[Saved entries]
■ ■ ■ ■ ■ ■ ■

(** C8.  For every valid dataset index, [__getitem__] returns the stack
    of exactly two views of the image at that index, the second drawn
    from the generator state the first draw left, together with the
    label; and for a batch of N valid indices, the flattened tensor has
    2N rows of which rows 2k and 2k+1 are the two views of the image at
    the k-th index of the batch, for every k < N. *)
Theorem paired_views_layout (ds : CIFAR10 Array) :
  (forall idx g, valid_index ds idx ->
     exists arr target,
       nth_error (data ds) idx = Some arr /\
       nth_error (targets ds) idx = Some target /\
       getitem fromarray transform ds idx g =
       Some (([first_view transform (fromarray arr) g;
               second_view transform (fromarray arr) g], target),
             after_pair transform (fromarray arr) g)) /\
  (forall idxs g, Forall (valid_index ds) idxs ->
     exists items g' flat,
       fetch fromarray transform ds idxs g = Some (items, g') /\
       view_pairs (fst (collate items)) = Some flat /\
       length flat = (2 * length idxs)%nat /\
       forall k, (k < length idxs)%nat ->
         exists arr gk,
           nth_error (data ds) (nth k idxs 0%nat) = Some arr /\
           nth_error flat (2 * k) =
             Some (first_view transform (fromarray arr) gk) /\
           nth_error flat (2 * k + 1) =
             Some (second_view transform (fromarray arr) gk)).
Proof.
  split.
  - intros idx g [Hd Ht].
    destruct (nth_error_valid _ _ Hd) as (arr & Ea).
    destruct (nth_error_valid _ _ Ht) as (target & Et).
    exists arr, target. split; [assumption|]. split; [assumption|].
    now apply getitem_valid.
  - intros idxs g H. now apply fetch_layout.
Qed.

■ ■ ■ ■ ■ ■ ■

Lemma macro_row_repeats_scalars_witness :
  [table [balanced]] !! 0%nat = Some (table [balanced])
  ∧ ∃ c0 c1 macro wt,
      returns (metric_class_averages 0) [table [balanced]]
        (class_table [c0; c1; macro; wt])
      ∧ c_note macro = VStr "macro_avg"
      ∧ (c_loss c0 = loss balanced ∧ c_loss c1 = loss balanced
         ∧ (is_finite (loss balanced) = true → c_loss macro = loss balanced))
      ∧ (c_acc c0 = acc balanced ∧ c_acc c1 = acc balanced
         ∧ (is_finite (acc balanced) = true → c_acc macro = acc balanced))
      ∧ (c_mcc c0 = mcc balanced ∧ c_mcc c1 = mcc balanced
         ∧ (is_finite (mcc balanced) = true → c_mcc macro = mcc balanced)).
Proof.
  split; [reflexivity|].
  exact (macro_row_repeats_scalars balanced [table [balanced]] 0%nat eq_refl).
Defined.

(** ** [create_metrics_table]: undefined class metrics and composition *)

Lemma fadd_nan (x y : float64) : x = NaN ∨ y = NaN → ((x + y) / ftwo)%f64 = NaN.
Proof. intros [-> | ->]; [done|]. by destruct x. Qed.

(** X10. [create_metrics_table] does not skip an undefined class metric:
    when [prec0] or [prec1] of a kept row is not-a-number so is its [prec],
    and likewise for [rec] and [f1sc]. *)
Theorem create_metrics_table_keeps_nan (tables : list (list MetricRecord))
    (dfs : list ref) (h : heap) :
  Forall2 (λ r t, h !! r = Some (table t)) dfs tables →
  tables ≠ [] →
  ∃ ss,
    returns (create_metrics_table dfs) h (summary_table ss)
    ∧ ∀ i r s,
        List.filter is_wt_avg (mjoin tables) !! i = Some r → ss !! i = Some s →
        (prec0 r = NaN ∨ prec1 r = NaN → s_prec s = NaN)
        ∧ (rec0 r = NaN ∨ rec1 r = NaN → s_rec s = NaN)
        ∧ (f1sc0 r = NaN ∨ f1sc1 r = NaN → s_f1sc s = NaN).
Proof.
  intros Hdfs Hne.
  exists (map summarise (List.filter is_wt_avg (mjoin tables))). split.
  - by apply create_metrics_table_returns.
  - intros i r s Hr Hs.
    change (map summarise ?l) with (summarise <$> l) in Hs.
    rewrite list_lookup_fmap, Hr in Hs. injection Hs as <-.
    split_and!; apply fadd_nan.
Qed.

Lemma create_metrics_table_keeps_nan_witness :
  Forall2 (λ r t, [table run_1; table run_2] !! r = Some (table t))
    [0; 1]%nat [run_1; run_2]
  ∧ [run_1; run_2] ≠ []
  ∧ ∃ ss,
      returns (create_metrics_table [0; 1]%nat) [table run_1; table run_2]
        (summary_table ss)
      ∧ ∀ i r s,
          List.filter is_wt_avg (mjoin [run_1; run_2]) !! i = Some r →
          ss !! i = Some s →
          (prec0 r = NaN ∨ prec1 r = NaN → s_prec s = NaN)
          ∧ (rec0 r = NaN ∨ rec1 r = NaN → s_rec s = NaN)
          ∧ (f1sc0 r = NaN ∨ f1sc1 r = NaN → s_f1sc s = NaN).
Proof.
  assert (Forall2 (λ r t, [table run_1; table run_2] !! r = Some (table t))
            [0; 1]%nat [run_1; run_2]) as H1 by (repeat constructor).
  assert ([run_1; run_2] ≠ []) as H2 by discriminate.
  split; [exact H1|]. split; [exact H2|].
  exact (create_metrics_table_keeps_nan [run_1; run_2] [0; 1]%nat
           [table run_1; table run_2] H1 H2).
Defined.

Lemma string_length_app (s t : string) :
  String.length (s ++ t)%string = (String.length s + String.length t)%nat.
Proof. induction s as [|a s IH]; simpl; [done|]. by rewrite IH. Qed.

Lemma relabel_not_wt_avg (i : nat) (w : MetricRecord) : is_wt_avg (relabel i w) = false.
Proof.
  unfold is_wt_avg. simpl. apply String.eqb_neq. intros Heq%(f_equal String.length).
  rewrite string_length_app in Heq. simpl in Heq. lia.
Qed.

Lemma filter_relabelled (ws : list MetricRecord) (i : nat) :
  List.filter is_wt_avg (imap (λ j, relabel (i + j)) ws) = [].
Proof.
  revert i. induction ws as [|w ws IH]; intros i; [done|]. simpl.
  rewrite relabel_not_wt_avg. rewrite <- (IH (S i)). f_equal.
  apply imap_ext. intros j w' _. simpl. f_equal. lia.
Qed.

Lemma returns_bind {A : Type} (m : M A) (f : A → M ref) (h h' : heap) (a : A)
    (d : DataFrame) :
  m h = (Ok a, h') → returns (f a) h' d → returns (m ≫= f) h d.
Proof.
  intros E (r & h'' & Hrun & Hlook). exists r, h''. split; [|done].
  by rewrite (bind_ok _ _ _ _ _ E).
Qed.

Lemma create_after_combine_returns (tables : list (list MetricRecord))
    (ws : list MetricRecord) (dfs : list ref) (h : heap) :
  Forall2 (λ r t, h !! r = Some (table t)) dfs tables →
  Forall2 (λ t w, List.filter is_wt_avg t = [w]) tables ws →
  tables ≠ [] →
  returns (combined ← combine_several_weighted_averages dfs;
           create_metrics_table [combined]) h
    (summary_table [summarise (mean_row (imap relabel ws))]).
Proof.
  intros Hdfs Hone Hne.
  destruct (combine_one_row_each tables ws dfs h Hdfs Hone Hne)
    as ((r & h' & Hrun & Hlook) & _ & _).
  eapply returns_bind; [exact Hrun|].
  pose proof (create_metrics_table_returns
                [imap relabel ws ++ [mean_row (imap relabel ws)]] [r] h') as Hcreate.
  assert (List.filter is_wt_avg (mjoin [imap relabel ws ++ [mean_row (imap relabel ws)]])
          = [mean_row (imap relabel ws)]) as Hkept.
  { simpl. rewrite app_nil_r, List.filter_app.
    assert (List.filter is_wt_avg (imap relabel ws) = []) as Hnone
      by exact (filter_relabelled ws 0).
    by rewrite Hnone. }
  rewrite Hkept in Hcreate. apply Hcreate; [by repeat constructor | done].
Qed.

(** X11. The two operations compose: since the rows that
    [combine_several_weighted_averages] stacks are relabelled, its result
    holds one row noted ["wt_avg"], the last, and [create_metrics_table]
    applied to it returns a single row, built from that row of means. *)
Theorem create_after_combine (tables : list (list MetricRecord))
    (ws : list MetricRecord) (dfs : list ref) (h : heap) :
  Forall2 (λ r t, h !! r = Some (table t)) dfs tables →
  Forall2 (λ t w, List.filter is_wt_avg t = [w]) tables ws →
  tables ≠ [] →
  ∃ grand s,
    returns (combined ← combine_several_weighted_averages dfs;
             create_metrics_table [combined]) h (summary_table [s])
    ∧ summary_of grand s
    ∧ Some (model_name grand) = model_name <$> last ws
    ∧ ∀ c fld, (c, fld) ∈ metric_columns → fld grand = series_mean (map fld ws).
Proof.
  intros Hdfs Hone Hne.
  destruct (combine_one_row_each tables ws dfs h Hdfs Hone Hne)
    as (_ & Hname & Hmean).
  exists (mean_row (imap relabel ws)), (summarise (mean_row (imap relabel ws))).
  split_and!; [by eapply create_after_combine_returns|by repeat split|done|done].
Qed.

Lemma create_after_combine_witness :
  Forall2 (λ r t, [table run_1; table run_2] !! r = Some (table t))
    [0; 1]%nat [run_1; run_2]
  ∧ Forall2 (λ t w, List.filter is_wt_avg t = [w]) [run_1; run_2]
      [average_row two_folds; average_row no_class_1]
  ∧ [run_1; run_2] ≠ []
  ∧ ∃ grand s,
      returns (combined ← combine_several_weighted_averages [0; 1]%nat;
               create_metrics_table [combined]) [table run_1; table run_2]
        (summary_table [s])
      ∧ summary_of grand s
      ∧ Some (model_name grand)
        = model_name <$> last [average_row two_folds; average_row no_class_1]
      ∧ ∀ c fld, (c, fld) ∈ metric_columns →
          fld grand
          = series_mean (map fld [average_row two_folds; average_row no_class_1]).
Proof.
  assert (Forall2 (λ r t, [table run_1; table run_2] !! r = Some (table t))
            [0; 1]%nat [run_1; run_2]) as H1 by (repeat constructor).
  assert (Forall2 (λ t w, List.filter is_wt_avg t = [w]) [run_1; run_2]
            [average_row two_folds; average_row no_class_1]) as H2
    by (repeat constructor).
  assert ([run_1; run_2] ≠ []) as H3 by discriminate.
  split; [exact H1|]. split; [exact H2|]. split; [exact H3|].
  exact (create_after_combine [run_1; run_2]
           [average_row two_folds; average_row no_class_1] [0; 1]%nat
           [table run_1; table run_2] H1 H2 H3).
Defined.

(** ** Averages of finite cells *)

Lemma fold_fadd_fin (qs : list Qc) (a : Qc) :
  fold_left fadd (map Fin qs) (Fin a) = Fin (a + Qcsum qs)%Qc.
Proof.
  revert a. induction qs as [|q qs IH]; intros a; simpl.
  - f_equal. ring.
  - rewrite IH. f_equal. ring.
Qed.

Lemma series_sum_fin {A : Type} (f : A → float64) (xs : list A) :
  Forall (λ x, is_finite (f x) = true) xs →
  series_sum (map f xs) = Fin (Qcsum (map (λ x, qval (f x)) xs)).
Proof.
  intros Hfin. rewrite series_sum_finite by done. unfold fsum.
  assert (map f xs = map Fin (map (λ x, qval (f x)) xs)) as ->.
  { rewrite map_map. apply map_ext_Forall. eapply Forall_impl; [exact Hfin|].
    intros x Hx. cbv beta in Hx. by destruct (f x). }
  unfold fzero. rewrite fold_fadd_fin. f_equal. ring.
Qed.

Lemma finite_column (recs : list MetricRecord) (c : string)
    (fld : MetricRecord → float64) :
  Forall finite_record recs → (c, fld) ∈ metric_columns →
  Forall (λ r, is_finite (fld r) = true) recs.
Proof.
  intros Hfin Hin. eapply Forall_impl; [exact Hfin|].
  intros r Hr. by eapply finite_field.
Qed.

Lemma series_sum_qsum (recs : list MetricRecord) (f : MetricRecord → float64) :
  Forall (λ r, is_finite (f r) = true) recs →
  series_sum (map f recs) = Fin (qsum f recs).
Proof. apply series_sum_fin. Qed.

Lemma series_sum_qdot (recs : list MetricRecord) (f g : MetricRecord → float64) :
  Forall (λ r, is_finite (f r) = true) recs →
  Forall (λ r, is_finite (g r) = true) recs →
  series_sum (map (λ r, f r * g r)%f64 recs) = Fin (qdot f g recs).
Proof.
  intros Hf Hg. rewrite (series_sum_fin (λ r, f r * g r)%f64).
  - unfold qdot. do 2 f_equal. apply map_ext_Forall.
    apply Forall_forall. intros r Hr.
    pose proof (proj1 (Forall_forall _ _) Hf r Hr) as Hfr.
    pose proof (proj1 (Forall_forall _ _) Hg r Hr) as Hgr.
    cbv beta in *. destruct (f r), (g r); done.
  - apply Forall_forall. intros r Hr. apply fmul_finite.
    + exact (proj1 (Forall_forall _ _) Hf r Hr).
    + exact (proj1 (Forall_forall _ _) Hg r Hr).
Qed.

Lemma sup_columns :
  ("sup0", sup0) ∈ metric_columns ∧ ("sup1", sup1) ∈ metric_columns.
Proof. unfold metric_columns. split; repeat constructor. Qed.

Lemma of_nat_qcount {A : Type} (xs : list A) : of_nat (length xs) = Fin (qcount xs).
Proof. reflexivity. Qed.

■ ■ ■ ■ ■ ■ ■

Problem details ::
Whenever a line in the data holds "loss", copy that line.

Result ::
      ∧ (c_loss c0 = loss balanced ∧ c_loss c1 = loss balanced
         ∧ (is_finite (loss balanced) = true → c_loss macro = loss balanced))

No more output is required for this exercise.